The tech handed over a report. "No illegal substances detected. The liquid in the sterile bag is standard organ preservation fluid, and there are no hidden compartments in the cooler. This is a human heart."

Silence fell over the interrogation room.

Edward froze mid-sip before trying to force a look of confidence. "Well, that still doesn't prove he isn't smuggling organs. Who handles a legal organ so suspiciously?"

Nobody answered him.

The interrogator's expression had turned incredibly grim.

He looked at the discolored heart, then back at the lab report. Sweat started breaking out on his forehead.

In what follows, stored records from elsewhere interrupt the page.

(* ===== verification/DealerShares.v ===== *)
(** * The dealer's work on a hand: [handlers/shuffle.ts], [encshares.ts],
      [pubshares.ts] and [beacon.ts] of [apps/dealer-daemon/src]

    A validator shuffles the deck when it is its turn, publishes its decryption
    shares of the hole cards encrypted to the players and of the board in the
    clear, and takes part in the randomness beacon.  The hand's secret is the
    validator's share times a scalar hashed from the hand's identity. *)
From stdpp Require Import base option list strings gmap.
From Stdlib Require Import ZArith Lia Ascii.
From S2P Require Import Prelude OcpBytes OcpGroup OcpTranscript OcpProofs OcpShuffle Json Monads DealerTypes.
Import Bytes Group Hashing Proofs Json ExceptM DealerTypes.

Module DealerShares.

(** ** Encodings *)

(** Eight bytes, least significant first; [i64le] adds 2^64 to a negative. *)
Definition u64le (v : Z) : bytes := (bytesLE_loop v 8).1.
Definition i64le (v : Z) : bytes := u64le (if v <? 0 then v + Z.shiftl 1 64 else v).

(** [BigInt(Number(s))] *)
Definition idNumber (s : string) : res Z :=
  match jsNumber (JStr s) with Some z => Ok z | None => Err "RangeError"%string end.

Section shares.
Context {P : Type} `{RistrettoOps P} `{HashOps} `{AeadOps} (base64 : list ascii → bytes).

(** ** shuffle.ts *)

Definition decodeBytes (raw : json) : res bytes :=
  match raw with
  | JBytes bs => Ok bs
  | JArr l => Ok (bytesOfNumbers l)
  | JStr s => if bool_decide (s = EmptyString) then Err "unsupported bytes value: string"%string
              else Ok (base64 (String.list_ascii_of_string s))
  | _ => Err "unsupported bytes value"%string
  end.

Definition decodeEntry (entry : json) : res (ElGamalCiphertext P) :=
  let! _ := throw_if (negb (truthy entry)) "missing deck entry"%string in
  let! b1 := decodeBytes (field entry "c1") in
  let! c1 := groupElementFromBytes b1 in
  let! b2 := decodeBytes (field entry "c2") in
  let! c2 := groupElementFromBytes b2 in
  Ok (mkCt c1 c2).

Definition decodeDeck (rawDeck : json) : res (list (ElGamalCiphertext P)) := mapR decodeEntry (elems rawDeck).

Section handlers.
Context {D W : Type} `{EpochStore D} (client : DealerClient W) (config : DealerDaemonConfig).

Abbreviation E := (X (Env D W) string).
Let me : string := config.(validatorAddress).

(** [randomBytes(32)] *)
Definition random32 : E bytes := λ s,
  match s.(e_random) with
  | [] => (Err "out of random bytes"%string, s)
  | b :: blocks => (Ok b, mkEnv s.(e_store) s.(e_world) blocks)
  end.

(** The validator whose turn the hand's step is; no member for a step that is
    past the last or not a number. *)
Definition expectedShuffler (dealerHand : json) (epochMembers : list Member) : option (Z * Member) :=
  match jsNumber (orElse (field dealerHand "shuffleStep") (orElse (field dealerHand "shuffle_step") (JNum 0))) with
  | None => None
  | Some step => if step <? 0 then None else (λ m, (step, m)) <$> epochMembers !! Z.to_nat step
  end.

Definition handleShuffle (fuel : nat) (tableId handId : string) (epochMembers : list Member) : E unit :=
  dealerHand ← await (client.(getDealerHand) tableId handId);
  match dealerHand with
  | None => raise ("dealer hand not found for table " +:+ tableId +:+ " hand " +:+ handId)%string
  | Some dealerHand =>
      match expectedShuffler dealerHand epochMembers with
      | None => mret tt
      | Some (step, m) =>
          if bool_decide (m.(m_validator) = EmptyString) || negb (sameAddress m.(m_validator) me) then mret tt
          else
            let round := step + 1 in
            let pkHandRaw := orElse (field dealerHand "pkHand") (field dealerHand "pk_hand") in
            if negb (truthy pkHandRaw) then raise "dealer hand missing pkHand"%string
            else
              pkHand ← ofRes (let! b := decodeBytes pkHandRaw in groupElementFromBytes (P := P) b);
              deck ← ofRes (decodeDeck (field dealerHand "deck"));
              context ← ofRes (let! t := toBig (JStr tableId) in let! h := toBig (JStr handId) in
                               Shuffle.buildShuffleContext t h (Int round) me);
              seed ← random32;
              proof ← ofRes (Shuffle.shuffleProveV1 fuel false seed pkHand deck
                               (Shuffle.mkOpts None (Some (Int config.(shuffleRounds))) (Some context)));
              await (client.(dealerSubmitShuffle) me tableId handId round proof.2)
      end
  end.

(** ** encshares.ts, pubshares.ts *)

Definition decodeSaltBytes (raw : json) : res bytes := decodeBytes raw.

(** The scalar that ties a share to a hand. *)
Definition handScalar (epochId tableId handId initHeight : Z) (initSalt : bytes) : res Scalar :=
  hashToScalar "ocp/v1/dealer/hand-derive/v2" [u64le epochId; u64le tableId; u64le handId; i64le initHeight; initSalt].

(** The height and salt of the hand, if they are there. *)
Definition handEntropy (dealerHand : json) : option (json * json) :=
  let initHeight := orElse (field dealerHand "initHeight") (field dealerHand "init_height") in
  let initSalt := orElse (field dealerHand "initHashSalt") (field dealerHand "init_hash_salt") in
  if nullish initHeight || nullish initSalt then None else Some (initHeight, initSalt).

(** The hand's secret and its public key; [None] when the salt has the wrong
    length. *)
Definition handKeys (secretShare : Z) (epochId : Z) (tableId handId : string) (initHeightRaw initSaltRaw : json)
  : res (option (Scalar * P)) :=
  let! initHeight := toBig initHeightRaw in
  let! initSalt := decodeSaltBytes initSaltRaw in
  if negb (length initSalt =? 32)%nat then Ok None
  else
    let! t := idNumber tableId in
    let! h := idNumber handId in
    let! hs := handScalar epochId t h initHeight initSalt in
    let xHand := scalarMul secretShare hs in
    let! yHand := mulBase xHand in
    Ok (Some (xHand, yHand)).

(** The share of one card for one player: the ciphertext and its proof. *)
Definition encShareFor (xHand : Scalar) (yHand c1 pkPlayer : P) : E (bytes * bytes) :=
  d ← ofRes (mulPoint c1 xHand);
  r ← nonzeroScalar;
  u ← ofRes (mulBase (P := P) r);
  rpk ← ofRes (mulPoint pkPlayer r);
  let v := pointAdd d rpk in
  wx ← nonzeroScalar;
  wr ← nonzeroScalar;
  proof ← ofRes (encShareProve yHand c1 pkPlayer u v xHand r wx wr);
  proofBytes ← ofRes (encodeEncShareProof proof);
  mret (concatBytes [groupElementToBytes u; groupElementToBytes v], proofBytes).

(** Submitting for one position; [true] when the hand has moved on. *)
Definition submitEncShare (tableId handId : string) (pos : Z) (pkPlayerBytes encShare proof : bytes) : E bool :=
  tryCatch (await (client.(dealerSubmitEncShare) me tableId handId pos pkPlayerBytes encShare proof);; mret false)
    (λ msg, if includes msg "already" || includes msg "duplicate" then mret false
            else if includes msg "not in shuffle phase" then mret true
            else raise msg).

Definition sharePosition (tableId handId : string) (xHand : Scalar) (yHand : P) (deck : list (ElGamalCiphertext P))
    (holePos : list Z) (seat : nat) (pkPlayerBytes : bytes) (pkPlayer : P) (cardIdx : nat) : E bool :=
  match holePos !! (seat * 2 + cardIdx)%nat with
  | None => mret false
  | Some pos =>
      if (pos <? 0) || (pos =? 255) then mret false
      else
        match deck !! Z.to_nat pos with
        | None => mret false
        | Some ct =>
            '(encShare, proof) ← encShareFor xHand yHand ct.(ct_c1) pkPlayer;
            submitEncShare tableId handId pos pkPlayerBytes encShare proof
        end
  end.

Definition shareSeat (tableId handId : string) (xHand : Scalar) (yHand : P) (deck : list (ElGamalCiphertext P))
    (holePos : list Z) (seats : list json) (seat : nat) : E bool :=
  let seatData := rd JUndefined seats seat in
  if negb (truthy (field seatData "player")) then mret false
  else
    let pkPlayerRaw := orElse (field seatData "pkPlayer") (orElse (field seatData "pk_player") (field seatData "pk")) in
    if negb (truthy pkPlayerRaw) then mret false
    else
      match decodeBytes pkPlayerRaw with
      | Err _ => mret false
      | Ok pkPlayerBytes =>
          match groupElementFromBytes (P := P) pkPlayerBytes with
          | Err _ => mret false
          | Ok pkPlayer => forUntil [0; 1]%nat (sharePosition tableId handId xHand yHand deck holePos seat pkPlayerBytes pkPlayer)
          end
      end.

(** The secret share, once it has been aggregated. *)
Definition knownShare (secrets : option EpochSecrets) : option string :=
  match secrets with
  | Some s => if bool_decide (s.(secretShare) = "0"%string) then None else Some s.(secretShare)
  | None => None
  end.

Definition handleEncShares (tableId handId : string) (epochId : Z) : E unit :=
  secrets ← storeLoad epochId;
  match knownShare secrets with
  | None => mret tt
  | Some share =>
      secretShare ← ofRes (fromHexString share);
      table ← await (client.(getTable) tableId);
      match table with
      | None => mret tt
      | Some table =>
          let hand := field table "hand" in
          let dealer := orElse (field hand "dealer") (field hand "dealerState") in
          let holePos := omap asNumber (elems (orElse (field dealer "holePos") (field dealer "hole_pos"))) in
          if negb (length holePos =? 18)%nat then mret tt
          else
            dealerHand ← await (client.(getDealerHand) tableId handId);
            match dealerHand with
            | None => mret tt
            | Some dealerHand =>
                match handEntropy dealerHand with
                | None => mret tt
                | Some (initHeight, initSalt) =>
                    keys ← ofRes (handKeys secretShare epochId tableId handId initHeight initSalt);
                    match keys with
                    | None => mret tt
                    | Some (xHand, yHand) =>
                        deck ← ofRes (decodeDeck (field dealerHand "deck"));
                        let seats := elems (field table "seats") in
                        forUntil (seq 0 9) (shareSeat tableId handId xHand yHand deck holePos seats);;
                        mret tt
                    end
                end
            end
      end
  end.

(** The share of a board card, and its proof. *)
Definition pubShareFor (xHand : Scalar) (yHand c1 : P) : E (bytes * bytes) :=
  d ← ofRes (mulPoint c1 xHand);
  w ← nonzeroScalar;
  proof ← ofRes (chaumPedersenProve yHand c1 d xHand w);
  proofBytes ← ofRes (encodeChaumPedersenProof proof);
  mret (groupElementToBytes d, proofBytes).

Definition handlePubShare (tableId handId : string) (epochId pos : Z) : E unit :=
  secrets ← storeLoad epochId;
  match knownShare secrets with
  | None => mret tt
  | Some share =>
      secretShare ← ofRes (fromHexString share);
      dealerHand ← await (client.(getDealerHand) tableId handId);
      match dealerHand with
      | None => mret tt
      | Some dealerHand =>
          match handEntropy dealerHand with
          | None => mret tt
          | Some (initHeight, initSalt) =>
              keys ← ofRes (handKeys secretShare epochId tableId handId initHeight initSalt);
              match keys with
              | None => mret tt
              | Some (xHand, yHand) =>
                  deck ← ofRes (decodeDeck (field dealerHand "deck"));
                  match (if pos <? 0 then None else deck !! Z.to_nat pos) with
                  | None => mret tt
                  | Some cipher =>
                      '(pubShare, proof) ← pubShareFor xHand yHand cipher.(ct_c1);
                      tryCatch (await (client.(dealerSubmitPubShare) me tableId handId pos pubShare proof))
                        (λ msg, if includes msg "already" || includes msg "duplicate" then mret tt else raise msg)
                  end
              end
          end
      end
  end.

(** ** beacon.ts *)

Definition BEACON_COMMIT_DOMAIN : string := "ocp/v1/beacon/commit".
Definition SALT_DOMAIN : string := "ocp/v1/beacon/salt/v1".

(** [writeBigUInt64LE] throws out of range. *)
Definition u64LE (n : Z) : res bytes :=
  let! _ := throw_if ((n <? 0) || (18446744073709551615 <? n)) "ERR_OUT_OF_RANGE"%string in Ok (u64le n).

Fixpoint lengthPrefixed (parts : list bytes) : res bytes :=
  match parts with
  | [] => Ok []
  | p :: parts => let! l := u32le (Int (Z.of_nat (length p))) in let! rest := lengthPrefixed parts in Ok (l ++ p ++ rest)
  end.

Definition hashDomain (domain : string) (parts : list bytes) : res bytes :=
  let! l := lengthPrefixed parts in Ok (sha256 (utf8 domain ++ l)).

Definition computeCommit (validator : string) (epochId : Z) (salt : bytes) : res bytes :=
  let! e := u64LE epochId in hashDomain BEACON_COMMIT_DOMAIN [utf8 validator; e; salt].

(** [createHmac("sha256", key)] over [msg]. *)
Definition hmac_sha256 (key msg : bytes) : bytes :=
  let k := if (64 <? length key)%nat then sha256 key else key in
  let k := k ++ replicate (64 - length k) 0 in
  sha256 (map (Z.lxor 92) k ++ sha256 (map (Z.lxor 54) k ++ msg)).

Definition deriveSalt (passphrase validator : string) (epochId : Z) : res bytes :=
  let! e := u64LE epochId in Ok (hmac_sha256 (utf8 passphrase) (utf8 SALT_DOMAIN ++ utf8 validator ++ e)).

(** The epoch the beacon is for: the one after the current. *)
Definition targetEpoch (epoch : option json) : res Z :=
  match epoch with
  | None => Ok 1
  | Some epoch => rmap (λ e, e + 1) (toBig (orElse (field epoch "epoch_id") (orElse (field epoch "epochId") (JStr "0"))))
  end.

Definition maybeBeaconParticipate : E unit :=
  epoch ← orDefault None (await client.(getDealerEpoch));
  target ← ofRes (targetEpoch epoch);
  salt ← ofRes (deriveSalt config.(statePassphrase) me target);
  commit ← ofRes (computeCommit me target salt);
  tolerate (await (client.(dealerBeaconCommit) me target commit));;
  tolerate (await (client.(dealerBeaconReveal) me target salt)).
End handlers.
End shares.

End DealerShares.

Meanwhile, I collapsed back into the chair, completely hollowed out.

I stared at the heart on the tray.

30 minutes at room temperature. The preservation fluid was gone. The sterile environment was entirely compromised.

It was over. The heart was completely ruined.

My mouth hung open, but not a single sound came out. Tears just poured down my face.

400 miles away, a 72-year-old man was lying on an operating table with his chest wide open, waiting for this heart to save his life.

Now, he would never get it.

The digital clock on the wall read 11:47 am.

The train had left 40 minutes ago. Even if the heart hadn't been ruined, it was too late.

I leaned against the wall of the interrogation room, my body shaking uncontrollably.

The phone in my pocket vibrated nonstop.

The interrogator glanced at me but didn't stop me.

I pulled it out and saw that the screen was flooded with missed calls. 23 from Lythoria Hospital, 11 from Carissa, and six from the head nurse from my department.

There was also a never-ending string of WhatsApp notifications.

Before I could even look at them, another call flashed on the screen. The caller ID read, "Lythoria Hospital ICU, Dr. Oscar Hooper."

With trembling hands, I answered it and hit speakerphone. "Dr. Randall! Where is the heart? Where the hell is it?"